» Task requirements:
In the data below, find the line that contains "Definition setBdevNum (n" and the line that contains "Definition conf_assign (r". Copy both, plus every line between them, exactly.

[Collected data]

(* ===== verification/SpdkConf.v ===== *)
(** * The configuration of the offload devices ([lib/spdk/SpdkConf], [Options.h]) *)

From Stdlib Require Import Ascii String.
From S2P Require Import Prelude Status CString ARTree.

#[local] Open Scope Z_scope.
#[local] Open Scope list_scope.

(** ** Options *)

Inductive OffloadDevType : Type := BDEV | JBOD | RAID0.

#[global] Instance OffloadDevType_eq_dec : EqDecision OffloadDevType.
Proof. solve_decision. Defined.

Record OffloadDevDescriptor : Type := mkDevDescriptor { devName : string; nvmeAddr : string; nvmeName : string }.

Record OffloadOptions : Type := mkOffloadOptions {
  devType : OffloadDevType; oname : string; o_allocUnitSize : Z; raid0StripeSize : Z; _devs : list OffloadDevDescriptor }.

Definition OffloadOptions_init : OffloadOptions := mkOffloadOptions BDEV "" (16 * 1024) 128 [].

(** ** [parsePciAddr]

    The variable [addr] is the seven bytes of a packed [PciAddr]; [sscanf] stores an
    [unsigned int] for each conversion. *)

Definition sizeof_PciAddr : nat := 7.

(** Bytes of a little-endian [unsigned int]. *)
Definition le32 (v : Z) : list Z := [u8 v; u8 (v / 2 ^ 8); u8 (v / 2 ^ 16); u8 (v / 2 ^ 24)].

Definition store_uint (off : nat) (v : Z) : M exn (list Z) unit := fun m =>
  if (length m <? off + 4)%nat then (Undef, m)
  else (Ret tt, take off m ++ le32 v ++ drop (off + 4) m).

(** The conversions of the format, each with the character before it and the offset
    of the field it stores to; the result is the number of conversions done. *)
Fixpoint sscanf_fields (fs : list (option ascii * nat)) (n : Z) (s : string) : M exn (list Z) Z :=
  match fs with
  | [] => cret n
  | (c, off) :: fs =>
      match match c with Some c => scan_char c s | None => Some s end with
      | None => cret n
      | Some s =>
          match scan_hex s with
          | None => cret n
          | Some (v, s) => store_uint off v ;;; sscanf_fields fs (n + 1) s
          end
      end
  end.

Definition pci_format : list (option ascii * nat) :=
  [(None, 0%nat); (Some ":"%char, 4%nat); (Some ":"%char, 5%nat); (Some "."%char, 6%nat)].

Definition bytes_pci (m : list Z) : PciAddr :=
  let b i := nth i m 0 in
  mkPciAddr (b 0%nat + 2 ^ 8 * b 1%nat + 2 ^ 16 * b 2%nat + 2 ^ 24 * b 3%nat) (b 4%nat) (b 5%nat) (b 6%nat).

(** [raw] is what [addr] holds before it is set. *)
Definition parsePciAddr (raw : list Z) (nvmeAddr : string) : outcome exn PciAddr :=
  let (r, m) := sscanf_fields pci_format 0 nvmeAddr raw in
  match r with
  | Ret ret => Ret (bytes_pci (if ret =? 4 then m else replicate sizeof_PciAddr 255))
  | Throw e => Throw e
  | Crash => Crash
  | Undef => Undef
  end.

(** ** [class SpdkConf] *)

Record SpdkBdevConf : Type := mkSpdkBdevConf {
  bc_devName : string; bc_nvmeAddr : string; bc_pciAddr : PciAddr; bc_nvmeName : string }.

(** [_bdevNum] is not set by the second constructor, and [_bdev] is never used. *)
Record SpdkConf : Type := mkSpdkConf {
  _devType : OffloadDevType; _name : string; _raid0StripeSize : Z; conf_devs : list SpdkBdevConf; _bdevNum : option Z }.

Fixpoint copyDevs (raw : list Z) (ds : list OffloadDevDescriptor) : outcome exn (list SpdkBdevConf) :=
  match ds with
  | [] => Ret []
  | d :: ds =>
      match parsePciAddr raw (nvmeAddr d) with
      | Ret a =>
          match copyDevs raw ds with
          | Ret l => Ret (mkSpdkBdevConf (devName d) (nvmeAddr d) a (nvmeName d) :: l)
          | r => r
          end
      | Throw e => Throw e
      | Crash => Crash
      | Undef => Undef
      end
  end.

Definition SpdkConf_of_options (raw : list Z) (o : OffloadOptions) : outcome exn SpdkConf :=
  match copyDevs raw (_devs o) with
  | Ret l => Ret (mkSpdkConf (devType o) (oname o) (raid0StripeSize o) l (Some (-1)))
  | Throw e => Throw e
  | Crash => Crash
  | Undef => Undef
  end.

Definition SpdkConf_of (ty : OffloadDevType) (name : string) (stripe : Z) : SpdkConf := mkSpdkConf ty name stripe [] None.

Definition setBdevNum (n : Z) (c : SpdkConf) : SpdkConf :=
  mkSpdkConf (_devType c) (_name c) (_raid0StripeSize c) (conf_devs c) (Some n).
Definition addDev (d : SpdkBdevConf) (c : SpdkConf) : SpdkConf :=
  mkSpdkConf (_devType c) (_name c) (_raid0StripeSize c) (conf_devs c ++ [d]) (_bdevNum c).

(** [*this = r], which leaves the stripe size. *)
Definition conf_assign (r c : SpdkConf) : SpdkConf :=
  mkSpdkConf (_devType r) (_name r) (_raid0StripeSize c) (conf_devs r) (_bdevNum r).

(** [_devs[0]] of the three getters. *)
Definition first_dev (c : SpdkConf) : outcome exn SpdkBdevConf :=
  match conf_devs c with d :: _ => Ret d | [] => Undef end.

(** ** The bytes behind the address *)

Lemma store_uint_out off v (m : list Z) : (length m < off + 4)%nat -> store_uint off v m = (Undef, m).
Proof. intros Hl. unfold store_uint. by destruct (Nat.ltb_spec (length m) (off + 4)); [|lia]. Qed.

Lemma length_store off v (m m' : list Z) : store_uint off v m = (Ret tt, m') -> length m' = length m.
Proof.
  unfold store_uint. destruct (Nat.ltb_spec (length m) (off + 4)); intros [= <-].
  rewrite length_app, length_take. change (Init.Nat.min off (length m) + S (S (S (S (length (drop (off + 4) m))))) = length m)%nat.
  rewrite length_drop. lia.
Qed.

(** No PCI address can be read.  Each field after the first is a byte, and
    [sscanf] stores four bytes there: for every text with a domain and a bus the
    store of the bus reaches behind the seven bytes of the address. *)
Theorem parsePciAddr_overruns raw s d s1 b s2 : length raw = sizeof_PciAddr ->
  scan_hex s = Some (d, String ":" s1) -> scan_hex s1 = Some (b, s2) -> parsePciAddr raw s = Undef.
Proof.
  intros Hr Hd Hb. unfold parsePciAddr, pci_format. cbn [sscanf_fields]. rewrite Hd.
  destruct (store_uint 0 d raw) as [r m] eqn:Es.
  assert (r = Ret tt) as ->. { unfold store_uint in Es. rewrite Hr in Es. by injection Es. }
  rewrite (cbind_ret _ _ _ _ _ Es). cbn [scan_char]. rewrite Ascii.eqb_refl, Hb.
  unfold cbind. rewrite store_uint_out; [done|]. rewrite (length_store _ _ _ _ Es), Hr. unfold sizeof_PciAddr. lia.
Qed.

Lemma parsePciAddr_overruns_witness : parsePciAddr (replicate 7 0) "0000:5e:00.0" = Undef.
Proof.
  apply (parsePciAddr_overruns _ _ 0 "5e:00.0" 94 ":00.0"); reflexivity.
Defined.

» Answer space:
Definition setBdevNum (n : Z) (c : SpdkConf) : SpdkConf :=
  mkSpdkConf (_devType c) (_name c) (_raid0StripeSize c) (conf_devs c) (Some n).
Definition addDev (d : SpdkBdevConf) (c : SpdkConf) : SpdkConf :=
  mkSpdkConf (_devType c) (_name c) (_raid0StripeSize c) (conf_devs c ++ [d]) (_bdevNum c).

(** [*this = r], which leaves the stripe size. *)
Definition conf_assign (r c : SpdkConf) : SpdkConf :=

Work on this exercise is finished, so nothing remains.